Even still, Credit Suisse analyst Lauren Silberman says, “Given MCD’s current global strength, deep bench and strong franchisee base, the management transition does not alter our positive view of the Company. We view any material pullback in the stock around the CEO change as a buying opportunity.”
Disney (NYSE: DIS) is the next Dow stock analysts say has the most potential for upside over the next year, with consensus price targets at nearly 15% upside from the current price.
Disney reported earnings on Thursday, and delivered a beat with earnings per share at $1.07 on $19.1 billion in revenue.
The next big catalyst for the stock will be this month’s release of the company’s Disney+ streaming service, which CEO Bob Iger said is “ready to go” after a test in the Netherlands he called “quite successful” with the demographics of those using the service being “far broader than a lot of people expected them to be.”
And finally, we have Microsoft (NASDAQ: MSFT), which analysts say could see nearly 11% upside from here.

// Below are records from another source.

Lemma getPath_entry h l cs tbl fuel k :
  folder h l cs tbl → segment k →
  getPath (S fuel) n l (entry_name name k) 0 h =
    (Ok (match table_index tbl k with Some j => match tbl !! j with Some km => ROne km.2 | None => RNone end | None => RNone end), h).
Proof.
  intros [Hok (nd & fromStr & Hn & Hb & Hfield & Hkey & _) Hkne _ (nl & Hnl & _ & _ & Hcs) Hf Hd _] [Hk1 Hk2]. simpl.
  rewrite decide_False; [|by apply join_ne]. unfold entry_name. rewrite SplitN_join; [|apply name_segment].
  run_with (get_node_run h n nd Hn). run_with (GetChildren_run h l nl name Hnl). rewrite Hfield.
  rewrite decide_True; [|done]. rewrite SplitN_plain; [|done]. rewrite Hcs Hkey. unfold findRevByKey. simpl.
  destruct (find_rev_run h cs tbl k 0 Hf) as (found & Hrun & Hm). run_with Hrun.
  destruct (table_index tbl k) as [j|] eqn:Hj; [|by subst found].
  destruct Hm as (c & Hc & ->). destruct (table_index_Some _ _ _ Hj) as [m Hjm]. rewrite Hjm.
  pose proof (Forall2_lookup_lr _ _ _ _ _ _ Hf Hc Hjm) as Hchild.
  destruct (getNode_child h c (k, m) Hchild) as (node & cnd & Hnode & _). run_with Hnode.
  by run_with (getData_child h c (k, m) Hchild).
Qed.

Lemma getPath_folder h l cs tbl fuel :
  folder h l cs tbl → getPath (S fuel) n l name 0 h = (Ok (RList tbl.*2), h).
Proof.
  intros [Hok (nd & fromStr & Hn & Hb & Hfield & Hkey & _) Hkne _ (nl & Hnl & _ & _ & Hcs) Hf Hd _]. simpl.
  destruct name_segment as [Hne Hs]. rewrite decide_False; [|done]. rewrite SplitN_plain; [|done].
  run_with (get_node_run h n nd Hn). run_with (GetChildren_run h l nl name Hnl). rewrite Hfield.
  rewrite decide_False; [|by intros [_ ?]]. rewrite Hcs.
  by run_with (children_data_run h cs tbl Hf).
Qed.

(** The revision that is read is the latest one. *)
Lemma reading_revision_run h l cs tbl :
  folder h l cs tbl → reading_revision n EmptyString EmptyString h = (Ok (Some l), h).
Proof.
  intros [Hok (nd & fromStr & Hn & Hb & _) _ (br & Hbr & _ & Hl) _ _ _ _].
  change (reading_revision n EmptyString EmptyString h) with
    ((let* x := node_branch n EmptyString in
      let* x := if decide (EmptyString = EmptyString ∨ x = None) then node_branch n NONE else ret x in
      let* x := lift (deref x) in GetLatest x) h).
  run_with (node_branch_run h n nd EmptyString Hn).
  run_with (node_branch_run h n nd NONE Hn). rewrite Hb. unfold sbind at 1. simpl. rewrite (GetLatest_run h b br Hbr).
  by rewrite Hl.
Qed.

Lemma read_memory_tree h l cs tbl path depth result :
  folder h l cs tbl → hp_cache h !! path = None → getPath (S (String.length path)) n l path depth h = (Ok result, h) →
  read_memory n (Some l) path depth h = (Ok (result, match result with RNone | RList [] => false | _ => true end), h).
Proof.
  intros [Hok _ _ (br & Hbr & _ & Hl) (nl & Hnl & _ & Hnb & _) _ _ _] Hc Hp. unfold read_memory.
  unfold sbind at 1. simpl. rewrite Hc. unfold sbind at 1. unfold sbind at 1. simpl.
  rewrite (GetBranchOf_run h l nl Hnl) Hnb. run_with (latest_of_run h b br l Hbr Hl). by run_with Hp.
Qed.

(** In memory, an entry of the table is found under its key, in the cache unless it
    expired, or else in the tree; a key that is not in the table is not found. *)
Lemma get_entry h l cs tbl k :
  folder h l cs tbl → segment k →
  (∀ p np, hp_cache h !! entry_name name k = Some p → npr_at h p = Some np →
     age_ms (hp_now h) (np_lastUpdate np) < DataRefreshPeriod) →
  (k ∈ tbl.*1 ∨ ∃ nd rt, hp_nodes h !! n = Some nd ∧ hp_roots h !! nd_Root nd = Some rt ∧ rt_KvStore rt = false) →
  node_Get n (entry_path name k) EmptyString 0 false EmptyString h =
    (Ok (match (list_to_map tbl : gmap string Msg) !! k with Some m => ROne m | None => RNone end), h).
Proof.
  intros Hfd Hk Hfresh Hin. pose proof Hfd as [Hok Hnode Hkne _ _ Hf Hd Hcache].
  unfold node_Get. rewrite trim_entry; [|done].
  run_with (reading_revision_run h l cs tbl Hfd).
  destruct (hp_cache h !! entry_name name k) as [p|] eqn:Hc.
  - destruct (Hcache k p Hc) as (m & np & Hkm & Hnp & Hdata).
    assert (read_memory n (Some l) (entry_name name k) 0 h = (Ok (ROne m, true), h)) as Hrm.
    { unfold read_memory. unfold sbind at 1. simpl. rewrite Hc. run_with (get_npr_run h p np Hnp).
      rewrite decide_True; [by rewrite Hdata | by eapply Hfresh]. }
    run_with Hrm. by rewrite (elem_of_list_to_map_1 tbl k m Hd Hkm).
  - run_with (read_memory_tree h l cs tbl (entry_name name k) 0 _ Hfd Hc (getPath_entry h l cs tbl _ k Hfd Hk)).
    destruct (table_index tbl k) as [j|] eqn:Hj.
    + destruct (table_index_Some _ _ _ Hj) as [m Hjm]. rewrite Hjm.
      rewrite (elem_of_list_to_map_1 tbl k m Hd); [done | by eapply list_elem_of_lookup_2].
    + apply table_index_None in Hj. rewrite (not_elem_of_list_to_map_1 _ _ Hj).
      destruct Hin as [?|(nd & rt & Hn & Hr & Hkv)]; [done|].
      run_with (get_node_run h n nd Hn). run_with (get_root_run h _ rt Hr). by rewrite Hkv.
Qed.

(** ** Adding *)

Context (makeBranch : nat → M Heap nat).

Lemma operation_branch_run h nd b' :
  ∀ p, hp_nodes h !! p = Some nd → nd_Branches nd !! NONE = Some b' →
  operation_branch p EmptyString makeBranch h = (Ok b', h).
Proof.
  intros p Hp Hb.
  change (operation_branch p EmptyString makeBranch h) with ((let* x := node_branch p NONE in lift (deref x)) h).
  run_with (node_branch_run h p nd NONE Hp). by rewrite Hb.
Qed.

(** [SetupWatch] changes the watches and how the revision is persisted. *)
Lemma SetupWatch_run h c r cn :
  heap_ok h → hp_revs h !! c = Some r → hp_nprs h !! rv_npr r = Some cn → 
  ∃ h' r', SetupWatch c (np_Name cn) h = (Ok tt, h') ∧ heap_ok h' ∧ rv_npr r' = rv_npr r ∧
    hp_next h' = hp_next h ∧ hp_nprs h' = hp_nprs h ∧ hp_revs h' = <[c := r']> (hp_revs h) ∧
    hp_branches h' = hp_branches h ∧ hp_nodes h' = hp_nodes h ∧ hp_roots h' = hp_roots h ∧
    (hp_proxies h', hp_dirty h', hp_cache h', hp_kv h', hp_now h', hp_started h') =
    (hp_proxies h, hp_dirty h, hp_cache h, hp_kv h, hp_now h, hp_started h).
Proof.
  intros Hok Hr Hcn. assert (npr_at h c = Some cn) as Hc by (unfold npr_at; by rewrite Hr).
  assert (∀ x, (Ok tt, h) = x → ∃ h' r', x = (Ok tt, h') ∧ heap_ok h' ∧ rv_npr r' = rv_npr r ∧
    hp_next h' = hp_next h ∧ hp_nprs h' = hp_nprs h ∧ hp_revs h' = <[c := r']> (hp_revs h) ∧
    hp_branches h' = hp_branches h ∧ hp_nodes h' = hp_nodes h ∧ hp_roots h' = hp_roots h ∧
    (hp_proxies h', hp_dirty h', hp_cache h', hp_kv h', hp_now h', hp_started h') =
    (hp_proxies h, hp_dirty h, hp_cache h, hp_kv h, hp_now h, hp_started h)) as Hskip.
  { intros x <-. exists h, r. by rewrite insert_id. }
  unfold SetupWatch. run_with (get_rev_run h c r Hr). destruct (rv_persisted r) as [pe|]; [|by apply Hskip].
  case_decide; [by apply Hskip|]. run_with (GetHash_run h c cn Hc). unfold get. unfold sbind at 1.
  case_decide; [by apply Hskip|]. unfold modify at 1. unfold sbind at 1.
  set (h1 := set_watches _ h). set (m := if pe_events pe then _ else _).
  assert (m h1 = (Ok tt, h1)) as Hm.
  { unfold m. destruct (pe_events pe); [done|]. unfold SetName. rewrite (update_npr_run h1 c r cn _ Hr Hcn).
    f_equal. unfold set_nprs. simpl. rewrite insert_id; [done|]. rewrite Hcn. by destruct cn. }
  run_with Hm. set (r' := mkRevision (rv_npr r) (Some (mkPersisted (pe_Version pe) (pe_isStored pe) true true))).
  exists (set_revs (<[c := r']> (hp_revs h)) h1), r'. split; [done|]. split; [|done].
  apply (heap_ok_ext (set_revs (<[c := r']> (hp_revs h)) h)); [by apply (put_rev_ok h c r) | done..].
Qed.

Microsoft recently won a Defense Department cloud contract competition worth up to $10 billion against Amazon (NASDAQ: AMZN), which Wedbush analyst Dan Ives called a “turning point” in the battle to dominate the cloud.
“Microsoft remains in an enviable position heading into 2020 on the heels of its cloud success and is firing on all cylinders around its Office 365 and Azure strategic vision based on our recent checks,” Ives wrote in a research report from Tuesday. “We believe [Microsoft’s] Redmond is poised to win the lion’s share of the next phase of cloud deployments versus Amazon and Bezos.”
As for those Dow stocks analysts aren’t so bullish on to lead the next leg up, analysts say Apple (NASDAQ: AAPL), JPMorgan Chase (NYSE: JPM), and Home Depot (NYSE: HD) will all decline over the next year with average price targets -7.77% lower, -5.56% lower, and -0.51% over the next twelve months.